**What this task involves:**
All that should come back is the lines of the data below from the one containing "rglob := [top_file;" to the one containing "timeout := 30;", inclusive, exactly as they stand.

**Source data:**
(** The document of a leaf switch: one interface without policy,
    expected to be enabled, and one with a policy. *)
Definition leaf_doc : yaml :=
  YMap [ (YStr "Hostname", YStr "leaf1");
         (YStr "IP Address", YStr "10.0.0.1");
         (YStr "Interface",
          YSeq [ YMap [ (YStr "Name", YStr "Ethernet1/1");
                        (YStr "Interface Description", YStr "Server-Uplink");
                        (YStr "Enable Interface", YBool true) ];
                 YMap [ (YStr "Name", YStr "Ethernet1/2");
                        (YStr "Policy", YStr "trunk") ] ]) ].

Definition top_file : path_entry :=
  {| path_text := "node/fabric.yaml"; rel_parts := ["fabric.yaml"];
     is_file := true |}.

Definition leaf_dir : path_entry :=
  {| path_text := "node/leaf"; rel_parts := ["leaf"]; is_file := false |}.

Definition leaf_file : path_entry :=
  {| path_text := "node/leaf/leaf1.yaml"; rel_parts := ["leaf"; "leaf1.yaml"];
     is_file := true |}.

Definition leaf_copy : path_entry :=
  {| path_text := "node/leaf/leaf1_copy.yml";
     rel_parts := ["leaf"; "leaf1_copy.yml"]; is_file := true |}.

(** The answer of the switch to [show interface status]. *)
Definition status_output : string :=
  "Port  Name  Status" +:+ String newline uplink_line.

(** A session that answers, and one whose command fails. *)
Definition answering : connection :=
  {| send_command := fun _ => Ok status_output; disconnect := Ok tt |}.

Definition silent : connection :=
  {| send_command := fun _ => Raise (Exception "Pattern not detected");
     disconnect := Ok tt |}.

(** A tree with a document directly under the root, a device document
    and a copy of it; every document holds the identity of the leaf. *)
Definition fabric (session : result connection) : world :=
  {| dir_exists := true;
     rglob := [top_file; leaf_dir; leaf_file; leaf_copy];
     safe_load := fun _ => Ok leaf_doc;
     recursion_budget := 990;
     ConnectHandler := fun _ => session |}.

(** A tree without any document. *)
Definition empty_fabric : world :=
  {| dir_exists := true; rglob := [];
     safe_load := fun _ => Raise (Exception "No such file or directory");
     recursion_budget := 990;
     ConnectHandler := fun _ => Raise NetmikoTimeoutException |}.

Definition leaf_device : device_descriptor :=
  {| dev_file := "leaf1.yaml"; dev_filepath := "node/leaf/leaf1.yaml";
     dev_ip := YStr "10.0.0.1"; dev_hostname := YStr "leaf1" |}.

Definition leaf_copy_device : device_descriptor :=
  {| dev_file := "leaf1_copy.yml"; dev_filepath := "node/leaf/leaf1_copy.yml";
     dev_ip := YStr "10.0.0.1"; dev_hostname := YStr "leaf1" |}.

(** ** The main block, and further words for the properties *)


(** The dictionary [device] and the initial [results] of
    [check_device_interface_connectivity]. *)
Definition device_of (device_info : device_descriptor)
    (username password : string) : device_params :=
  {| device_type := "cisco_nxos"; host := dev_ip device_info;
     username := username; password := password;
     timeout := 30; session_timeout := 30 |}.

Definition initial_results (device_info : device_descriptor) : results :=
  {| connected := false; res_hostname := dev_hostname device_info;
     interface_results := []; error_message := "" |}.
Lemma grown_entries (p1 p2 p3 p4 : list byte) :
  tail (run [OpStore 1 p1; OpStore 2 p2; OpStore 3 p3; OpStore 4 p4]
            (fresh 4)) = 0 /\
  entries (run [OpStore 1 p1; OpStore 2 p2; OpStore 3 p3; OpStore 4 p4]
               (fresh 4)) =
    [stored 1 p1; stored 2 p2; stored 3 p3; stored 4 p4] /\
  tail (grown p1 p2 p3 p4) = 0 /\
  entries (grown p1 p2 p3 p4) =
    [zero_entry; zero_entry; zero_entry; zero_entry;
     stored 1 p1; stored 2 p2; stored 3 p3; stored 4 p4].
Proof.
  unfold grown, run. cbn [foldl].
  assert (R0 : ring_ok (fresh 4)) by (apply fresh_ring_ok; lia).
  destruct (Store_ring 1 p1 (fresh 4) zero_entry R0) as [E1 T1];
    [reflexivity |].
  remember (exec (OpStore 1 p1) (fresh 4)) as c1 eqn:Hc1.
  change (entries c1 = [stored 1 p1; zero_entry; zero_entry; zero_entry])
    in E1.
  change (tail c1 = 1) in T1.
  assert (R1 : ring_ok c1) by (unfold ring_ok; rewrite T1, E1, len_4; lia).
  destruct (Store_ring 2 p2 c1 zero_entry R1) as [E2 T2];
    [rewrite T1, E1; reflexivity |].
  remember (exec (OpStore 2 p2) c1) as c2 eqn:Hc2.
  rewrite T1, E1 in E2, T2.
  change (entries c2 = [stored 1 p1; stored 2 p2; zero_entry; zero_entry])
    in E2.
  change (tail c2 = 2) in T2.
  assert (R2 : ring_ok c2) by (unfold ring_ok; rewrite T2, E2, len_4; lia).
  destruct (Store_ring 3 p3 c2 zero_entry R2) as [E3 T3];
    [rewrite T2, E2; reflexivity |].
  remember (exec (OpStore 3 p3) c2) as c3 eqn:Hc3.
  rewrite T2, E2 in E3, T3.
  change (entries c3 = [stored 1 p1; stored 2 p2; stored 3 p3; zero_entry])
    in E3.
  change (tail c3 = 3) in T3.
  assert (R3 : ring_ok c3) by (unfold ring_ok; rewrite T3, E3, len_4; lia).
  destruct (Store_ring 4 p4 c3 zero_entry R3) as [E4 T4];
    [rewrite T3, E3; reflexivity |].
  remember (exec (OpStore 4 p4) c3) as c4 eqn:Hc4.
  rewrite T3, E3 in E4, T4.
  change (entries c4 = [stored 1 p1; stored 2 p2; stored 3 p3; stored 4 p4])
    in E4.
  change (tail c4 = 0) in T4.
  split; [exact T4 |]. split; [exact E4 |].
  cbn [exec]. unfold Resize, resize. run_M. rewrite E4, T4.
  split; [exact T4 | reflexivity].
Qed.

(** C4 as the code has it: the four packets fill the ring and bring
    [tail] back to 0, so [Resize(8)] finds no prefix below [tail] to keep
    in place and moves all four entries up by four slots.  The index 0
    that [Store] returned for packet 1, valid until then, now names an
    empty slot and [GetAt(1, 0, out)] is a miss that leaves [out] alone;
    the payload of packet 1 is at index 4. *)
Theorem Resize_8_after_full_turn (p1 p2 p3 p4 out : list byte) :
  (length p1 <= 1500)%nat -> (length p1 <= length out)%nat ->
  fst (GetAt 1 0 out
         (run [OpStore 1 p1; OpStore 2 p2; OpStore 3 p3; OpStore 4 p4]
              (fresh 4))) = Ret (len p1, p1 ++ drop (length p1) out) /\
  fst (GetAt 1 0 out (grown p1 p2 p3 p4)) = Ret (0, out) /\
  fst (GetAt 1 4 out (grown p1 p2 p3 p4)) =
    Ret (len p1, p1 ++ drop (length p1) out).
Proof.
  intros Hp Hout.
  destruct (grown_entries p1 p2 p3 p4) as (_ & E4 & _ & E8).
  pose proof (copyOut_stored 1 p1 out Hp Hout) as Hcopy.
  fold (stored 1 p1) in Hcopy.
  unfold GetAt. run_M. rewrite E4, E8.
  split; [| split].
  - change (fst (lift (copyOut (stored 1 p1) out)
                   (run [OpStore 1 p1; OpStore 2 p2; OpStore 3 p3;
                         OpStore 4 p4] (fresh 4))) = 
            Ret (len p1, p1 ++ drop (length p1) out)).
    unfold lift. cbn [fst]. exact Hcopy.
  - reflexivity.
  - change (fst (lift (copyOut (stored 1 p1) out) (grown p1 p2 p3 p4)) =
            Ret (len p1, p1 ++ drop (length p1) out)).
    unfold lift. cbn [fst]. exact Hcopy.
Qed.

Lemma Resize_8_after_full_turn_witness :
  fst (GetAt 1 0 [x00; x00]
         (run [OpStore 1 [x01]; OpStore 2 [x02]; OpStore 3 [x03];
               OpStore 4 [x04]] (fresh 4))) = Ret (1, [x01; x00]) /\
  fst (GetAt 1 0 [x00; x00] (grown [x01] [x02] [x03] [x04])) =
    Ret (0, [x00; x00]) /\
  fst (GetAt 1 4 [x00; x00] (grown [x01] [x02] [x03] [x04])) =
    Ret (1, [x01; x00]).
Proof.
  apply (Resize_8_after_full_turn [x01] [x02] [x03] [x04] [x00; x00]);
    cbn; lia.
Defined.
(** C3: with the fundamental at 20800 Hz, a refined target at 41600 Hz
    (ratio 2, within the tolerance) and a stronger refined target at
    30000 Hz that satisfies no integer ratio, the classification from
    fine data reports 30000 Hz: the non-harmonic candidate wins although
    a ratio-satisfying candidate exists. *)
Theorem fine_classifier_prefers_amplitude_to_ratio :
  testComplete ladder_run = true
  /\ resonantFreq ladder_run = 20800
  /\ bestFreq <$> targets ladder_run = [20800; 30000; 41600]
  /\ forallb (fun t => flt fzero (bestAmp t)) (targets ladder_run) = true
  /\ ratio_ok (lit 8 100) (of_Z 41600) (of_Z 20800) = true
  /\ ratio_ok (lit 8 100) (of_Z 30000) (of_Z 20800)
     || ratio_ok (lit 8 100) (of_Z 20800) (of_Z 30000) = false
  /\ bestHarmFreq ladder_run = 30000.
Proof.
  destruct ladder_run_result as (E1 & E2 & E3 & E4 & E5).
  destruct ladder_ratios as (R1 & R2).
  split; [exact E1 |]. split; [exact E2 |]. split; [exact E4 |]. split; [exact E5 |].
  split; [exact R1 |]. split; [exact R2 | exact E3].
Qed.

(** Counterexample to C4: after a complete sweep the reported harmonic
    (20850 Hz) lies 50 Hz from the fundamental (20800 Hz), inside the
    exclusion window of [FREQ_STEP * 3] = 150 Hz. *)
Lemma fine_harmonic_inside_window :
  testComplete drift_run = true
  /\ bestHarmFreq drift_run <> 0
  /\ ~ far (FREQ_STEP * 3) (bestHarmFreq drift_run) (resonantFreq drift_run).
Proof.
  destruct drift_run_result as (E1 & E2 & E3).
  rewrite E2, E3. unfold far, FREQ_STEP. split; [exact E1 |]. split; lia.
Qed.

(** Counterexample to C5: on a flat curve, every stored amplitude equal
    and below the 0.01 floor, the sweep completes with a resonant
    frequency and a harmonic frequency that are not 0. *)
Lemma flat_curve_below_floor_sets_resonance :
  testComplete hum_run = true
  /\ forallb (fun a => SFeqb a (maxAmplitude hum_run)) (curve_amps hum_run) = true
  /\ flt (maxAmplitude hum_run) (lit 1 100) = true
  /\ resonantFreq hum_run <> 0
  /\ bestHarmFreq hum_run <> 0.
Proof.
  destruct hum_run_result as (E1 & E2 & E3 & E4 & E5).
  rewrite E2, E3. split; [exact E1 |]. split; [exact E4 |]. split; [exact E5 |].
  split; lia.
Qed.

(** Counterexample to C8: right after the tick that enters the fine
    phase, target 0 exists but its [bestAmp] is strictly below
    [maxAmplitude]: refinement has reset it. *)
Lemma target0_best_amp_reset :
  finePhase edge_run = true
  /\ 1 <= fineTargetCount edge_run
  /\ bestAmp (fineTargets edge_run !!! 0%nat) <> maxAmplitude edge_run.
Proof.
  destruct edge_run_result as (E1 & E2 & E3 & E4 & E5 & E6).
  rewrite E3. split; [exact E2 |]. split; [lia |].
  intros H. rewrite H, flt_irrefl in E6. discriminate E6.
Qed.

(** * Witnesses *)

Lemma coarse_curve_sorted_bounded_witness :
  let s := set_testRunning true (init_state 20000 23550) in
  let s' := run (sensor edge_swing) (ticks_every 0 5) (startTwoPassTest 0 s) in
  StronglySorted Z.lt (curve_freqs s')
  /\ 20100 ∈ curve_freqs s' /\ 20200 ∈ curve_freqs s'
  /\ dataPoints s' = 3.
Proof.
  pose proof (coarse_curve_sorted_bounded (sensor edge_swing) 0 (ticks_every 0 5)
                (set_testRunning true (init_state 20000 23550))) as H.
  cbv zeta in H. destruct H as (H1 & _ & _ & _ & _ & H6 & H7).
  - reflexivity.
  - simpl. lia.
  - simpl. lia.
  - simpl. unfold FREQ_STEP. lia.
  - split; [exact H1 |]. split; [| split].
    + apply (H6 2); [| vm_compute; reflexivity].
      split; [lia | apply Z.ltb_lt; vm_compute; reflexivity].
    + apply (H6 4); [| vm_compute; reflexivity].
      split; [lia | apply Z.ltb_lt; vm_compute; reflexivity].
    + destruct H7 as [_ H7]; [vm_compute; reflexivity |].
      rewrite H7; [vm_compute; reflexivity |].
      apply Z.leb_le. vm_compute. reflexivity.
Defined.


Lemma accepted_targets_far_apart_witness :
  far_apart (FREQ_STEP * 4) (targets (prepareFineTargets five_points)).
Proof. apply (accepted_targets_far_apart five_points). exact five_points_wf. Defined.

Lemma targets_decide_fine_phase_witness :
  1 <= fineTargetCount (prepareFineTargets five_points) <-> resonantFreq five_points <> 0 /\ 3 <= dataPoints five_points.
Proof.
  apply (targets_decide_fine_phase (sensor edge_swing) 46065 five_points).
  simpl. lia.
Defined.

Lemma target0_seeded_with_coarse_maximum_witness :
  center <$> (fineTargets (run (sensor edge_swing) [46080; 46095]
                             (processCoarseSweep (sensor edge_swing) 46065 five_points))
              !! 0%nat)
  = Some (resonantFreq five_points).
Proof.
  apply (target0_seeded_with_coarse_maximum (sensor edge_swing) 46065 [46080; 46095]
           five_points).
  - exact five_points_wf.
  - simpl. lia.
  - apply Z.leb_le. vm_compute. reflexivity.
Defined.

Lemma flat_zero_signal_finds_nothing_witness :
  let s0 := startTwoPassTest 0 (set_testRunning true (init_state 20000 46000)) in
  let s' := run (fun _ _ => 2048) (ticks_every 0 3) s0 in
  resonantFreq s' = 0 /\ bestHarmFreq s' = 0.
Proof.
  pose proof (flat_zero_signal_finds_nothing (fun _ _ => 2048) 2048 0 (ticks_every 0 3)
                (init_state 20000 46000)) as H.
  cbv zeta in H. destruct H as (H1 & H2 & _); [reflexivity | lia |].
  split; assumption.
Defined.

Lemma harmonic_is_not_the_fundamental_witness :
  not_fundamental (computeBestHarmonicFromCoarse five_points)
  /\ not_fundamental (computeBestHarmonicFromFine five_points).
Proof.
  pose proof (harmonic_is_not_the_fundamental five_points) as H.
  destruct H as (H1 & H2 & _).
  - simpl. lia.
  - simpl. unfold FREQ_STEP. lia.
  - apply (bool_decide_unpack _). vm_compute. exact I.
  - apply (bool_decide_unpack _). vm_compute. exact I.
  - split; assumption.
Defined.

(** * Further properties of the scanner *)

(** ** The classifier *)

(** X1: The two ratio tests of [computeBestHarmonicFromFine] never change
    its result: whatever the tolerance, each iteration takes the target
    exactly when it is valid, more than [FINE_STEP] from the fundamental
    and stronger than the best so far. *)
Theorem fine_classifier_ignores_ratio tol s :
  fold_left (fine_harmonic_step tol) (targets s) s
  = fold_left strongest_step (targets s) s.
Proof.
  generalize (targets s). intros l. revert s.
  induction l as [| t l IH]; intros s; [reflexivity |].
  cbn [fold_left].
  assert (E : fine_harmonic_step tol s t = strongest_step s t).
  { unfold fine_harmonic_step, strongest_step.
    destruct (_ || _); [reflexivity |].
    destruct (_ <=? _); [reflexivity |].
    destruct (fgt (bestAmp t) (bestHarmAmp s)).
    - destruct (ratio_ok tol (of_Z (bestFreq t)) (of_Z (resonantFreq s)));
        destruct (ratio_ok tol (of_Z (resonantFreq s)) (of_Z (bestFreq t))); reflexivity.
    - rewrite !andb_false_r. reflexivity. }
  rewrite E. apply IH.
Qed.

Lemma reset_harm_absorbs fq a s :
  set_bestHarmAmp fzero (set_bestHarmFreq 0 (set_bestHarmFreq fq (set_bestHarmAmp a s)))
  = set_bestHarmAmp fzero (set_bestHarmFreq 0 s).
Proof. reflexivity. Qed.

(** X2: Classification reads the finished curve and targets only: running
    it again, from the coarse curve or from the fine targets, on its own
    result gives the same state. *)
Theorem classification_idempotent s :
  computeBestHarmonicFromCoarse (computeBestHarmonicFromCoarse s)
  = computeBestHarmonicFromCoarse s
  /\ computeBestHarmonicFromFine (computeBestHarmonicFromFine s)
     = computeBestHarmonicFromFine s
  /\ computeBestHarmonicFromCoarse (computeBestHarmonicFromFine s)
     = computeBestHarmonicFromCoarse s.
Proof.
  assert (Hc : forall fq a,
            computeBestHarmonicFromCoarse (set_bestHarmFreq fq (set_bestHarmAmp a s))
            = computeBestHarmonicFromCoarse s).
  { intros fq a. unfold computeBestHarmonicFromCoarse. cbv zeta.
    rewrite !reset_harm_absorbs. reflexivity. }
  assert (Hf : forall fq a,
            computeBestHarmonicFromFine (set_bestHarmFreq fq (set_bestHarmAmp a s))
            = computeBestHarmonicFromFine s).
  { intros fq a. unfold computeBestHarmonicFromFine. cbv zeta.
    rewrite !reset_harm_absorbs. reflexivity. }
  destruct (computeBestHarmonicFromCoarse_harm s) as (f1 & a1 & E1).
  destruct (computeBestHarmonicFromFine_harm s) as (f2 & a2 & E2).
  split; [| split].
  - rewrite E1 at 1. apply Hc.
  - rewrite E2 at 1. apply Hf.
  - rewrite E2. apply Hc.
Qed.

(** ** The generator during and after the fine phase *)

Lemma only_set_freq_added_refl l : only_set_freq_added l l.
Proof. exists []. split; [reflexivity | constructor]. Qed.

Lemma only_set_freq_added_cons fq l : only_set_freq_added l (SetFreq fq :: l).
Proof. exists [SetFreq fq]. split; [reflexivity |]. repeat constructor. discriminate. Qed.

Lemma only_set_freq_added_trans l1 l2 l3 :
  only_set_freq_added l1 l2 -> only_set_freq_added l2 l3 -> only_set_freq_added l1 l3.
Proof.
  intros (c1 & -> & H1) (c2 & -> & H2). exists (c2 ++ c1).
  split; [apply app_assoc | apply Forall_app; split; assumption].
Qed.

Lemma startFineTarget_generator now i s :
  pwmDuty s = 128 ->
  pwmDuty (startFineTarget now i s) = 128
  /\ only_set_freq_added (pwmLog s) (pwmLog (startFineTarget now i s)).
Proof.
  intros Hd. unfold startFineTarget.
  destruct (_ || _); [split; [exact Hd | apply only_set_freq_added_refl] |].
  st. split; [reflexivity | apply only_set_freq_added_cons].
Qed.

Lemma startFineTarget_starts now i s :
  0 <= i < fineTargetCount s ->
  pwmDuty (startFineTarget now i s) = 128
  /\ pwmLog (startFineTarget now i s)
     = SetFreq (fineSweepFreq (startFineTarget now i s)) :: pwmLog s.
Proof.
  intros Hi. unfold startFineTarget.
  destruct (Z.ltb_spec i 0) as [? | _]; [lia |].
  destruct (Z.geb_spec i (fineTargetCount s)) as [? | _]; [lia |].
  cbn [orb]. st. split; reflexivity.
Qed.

**Answer to this problem:**
     rglob := [top_file; leaf_dir; leaf_file; leaf_copy];
     safe_load := fun _ => Ok leaf_doc;
     recursion_budget := 990;
     ConnectHandler := fun _ => session |}.

(** A tree without any document. *)
Definition empty_fabric : world :=
  {| dir_exists := true; rglob := [];
     safe_load := fun _ => Raise (Exception "No such file or directory");
     recursion_budget := 990;
     ConnectHandler := fun _ => Raise NetmikoTimeoutException |}.

Definition leaf_device : device_descriptor :=
  {| dev_file := "leaf1.yaml"; dev_filepath := "node/leaf/leaf1.yaml";
     dev_ip := YStr "10.0.0.1"; dev_hostname := YStr "leaf1" |}.

Definition leaf_copy_device : device_descriptor :=
  {| dev_file := "leaf1_copy.yml"; dev_filepath := "node/leaf/leaf1_copy.yml";
     dev_ip := YStr "10.0.0.1"; dev_hostname := YStr "leaf1" |}.

(** ** The main block, and further words for the properties *)


(** The dictionary [device] and the initial [results] of
    [check_device_interface_connectivity]. *)
Definition device_of (device_info : device_descriptor)
    (username password : string) : device_params :=
  {| device_type := "cisco_nxos"; host := dev_ip device_info;
     username := username; password := password;
     timeout := 30; session_timeout := 30 |}.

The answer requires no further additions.